Consistency
How it works
- Choose model (strong/eventual)
- Apply quorum or leader rules
- Handle conflicts (CRDTs/outbox)
- Validate with invariants
🎯 What is Consistency?
Consistency in distributed systems ensures that all nodes see the same data at the same time. It's like having a shared notebook - everyone writes on the same page, and no one can write on a different page until the first one is done.🖥️ Node 1
🖥️ Node 2
🖥️ Node 3
⬇️
Overview
- Governs what readers observe relative to recent writes across replicas.
- Strong: reads see latest committed write. Eventual: replicas converge over time.
- Tunable consistency lets callers pick (e.g., QUORUM vs ONE) per request.
When to use stronger guarantees
- Monetary transfers, inventory updates, auth/entitlements, uniqueness constraints.

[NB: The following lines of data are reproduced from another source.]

Definition sendMessage_begin (userMessage : jsstring) (bk : bookkeeping)
    (c : t) : started * t :=
  if isProcessing c then (Refused already_processing, c)
  else
    let c := set_isProcessing true c in
    match addToHistory User (Str userMessage) bk c with
    | (Thrown e, c) => (Failed e, set_isProcessing false c)
    | (Returned _, c) =>
        (Awaiting (map (fun m => (role m, content m))
                       (conversationHistory c)), c)
    end.

(** [sendMessage] from the answer of the relay to its end. *)
Definition sendMessage_resume (messages : list (Role * jsval))
    (reply : chat_reply) (random : Q) (bk : bookkeeping)
    (c : t) : outcome js_error jsval * t :=
  let response := callClaudeAPI messages reply random in
  match addToHistory Assistant response bk c with
  | (Thrown e, c) => (Thrown e, set_isProcessing false c)
  | (Returned _, c) => (Returned response, set_isProcessing false c)
  end.

(** What the environment decides during one turn. *)
Record turn_env : Type := {
  user_bk : bookkeeping;
  reply : chat_reply;
  random : Q;
  assistant_bk : bookkeeping
}.

(** [sendMessage(userMessage)], run from the call to the settling of its
    promise. *)
Definition sendMessage (userMessage : jsstring) (env : turn_env)
    (c : t) : outcome js_error jsval * t :=
  match sendMessage_begin userMessage (user_bk env) c with
  | (Refused e, c) => (Thrown e, c)
  | (Failed e, c) => (Thrown e, c)
  | (Awaiting messages, c) =>
      sendMessage_resume messages (reply env) (random env)
                         (assistant_bk env) c
  end.

(** The page over time: the controller and the call of [sendMessage]
    suspended on the relay, if there is one. *)
Record page : Type := {
  controller : t;
  outstanding : option (list (Role * jsval))
}.

Inductive action : Type :=
| Submit (userMessage : jsstring) (bk : bookkeeping)
| RelayAnswers (reply : chat_reply) (random : Q) (bk : bookkeeping)
| Clear (storage_ok : bool).

(** What an action makes of the page, and whether the promise that
    settles with it (if any) is rejected. *)
Definition exec (a : action) (p : page) : page * option bool :=
  match a with
  | Submit userMessage bk =>
      match sendMessage_begin userMessage bk (controller p) with
      | (Refused _, c) =>
          ({| controller := c; outstanding := outstanding p |}, Some true)
      | (Failed _, c) =>
          ({| controller := c; outstanding := outstanding p |}, Some true)
      | (Awaiting messages, c) =>
          ({| controller := c; outstanding := Some messages |}, None)
      end
  | RelayAnswers reply random bk =>
      match outstanding p with
      | None => (p, None)
      | Some messages =>
          let '(r, c) :=
            sendMessage_resume messages reply random bk (controller p) in
          ({| controller := c; outstanding := None |}, Some (is_thrown r))
      end
  | Clear storage_ok =>
      ({| controller := clearHistory storage_ok (controller p);
          outstanding := outstanding p |}, None)
  end.

Definition run (actions : list action) (p : page) : page :=
  fold_left (fun p a => fst (exec a p)) actions p.

(** A page as the constructor leaves it: whatever history was loaded, no
    turn in progress. *)
Definition fresh (c : t) : page :=
  {| controller := set_isProcessing false c; outstanding := None |}.

(** The most recent [n] entries of a history, in their order. *)
Definition most_recent {A} (n : nat) (h : list A) : list A :=
  skipn (length h - n) h.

- Workflows where dual-writes or replays cause significant harm.
Trade-offs
- Stronger consistency increases latency and reduces availability during partitions.
- Weaker consistency improves availability but requires idempotency and reconciliation.
Patterns
- Quorum reads/writes: W+R > N to ensure overlap.
- CRDTs/event sourcing for conflict-free merges.
- Sagas and outbox pattern for cross-service updates.
- Read your own writes via sticky routing or session tokens.
Anti-patterns
- Blind dual-writes to multiple stores without ordering/transactions.
- Assuming clock sync; prefer logical timestamps/vector clocks.
- Relying on caches without invalidation strategy.
📐 Quick Diagrams
# Quorum (N=3, W=2, R=2)
Client ▶ LB ▶ Replicas A,B,C
└─ write to any 2
└─ read from any 2
# Outbox + Poller
Service ▶ DB(outbox) ▶ Poller ▶ Broker ▶ Consumers
❓ Interview Q&A (concise)
- Q: CAP vs PACELC? A: CAP focuses on partitions; PACELC adds latency vs consistency trade-offs even without partitions.
- Q: Ensure idempotency? A: Use request IDs, upserts, de-dup tables, and at-least-once consumers with exactly-once semantics per key.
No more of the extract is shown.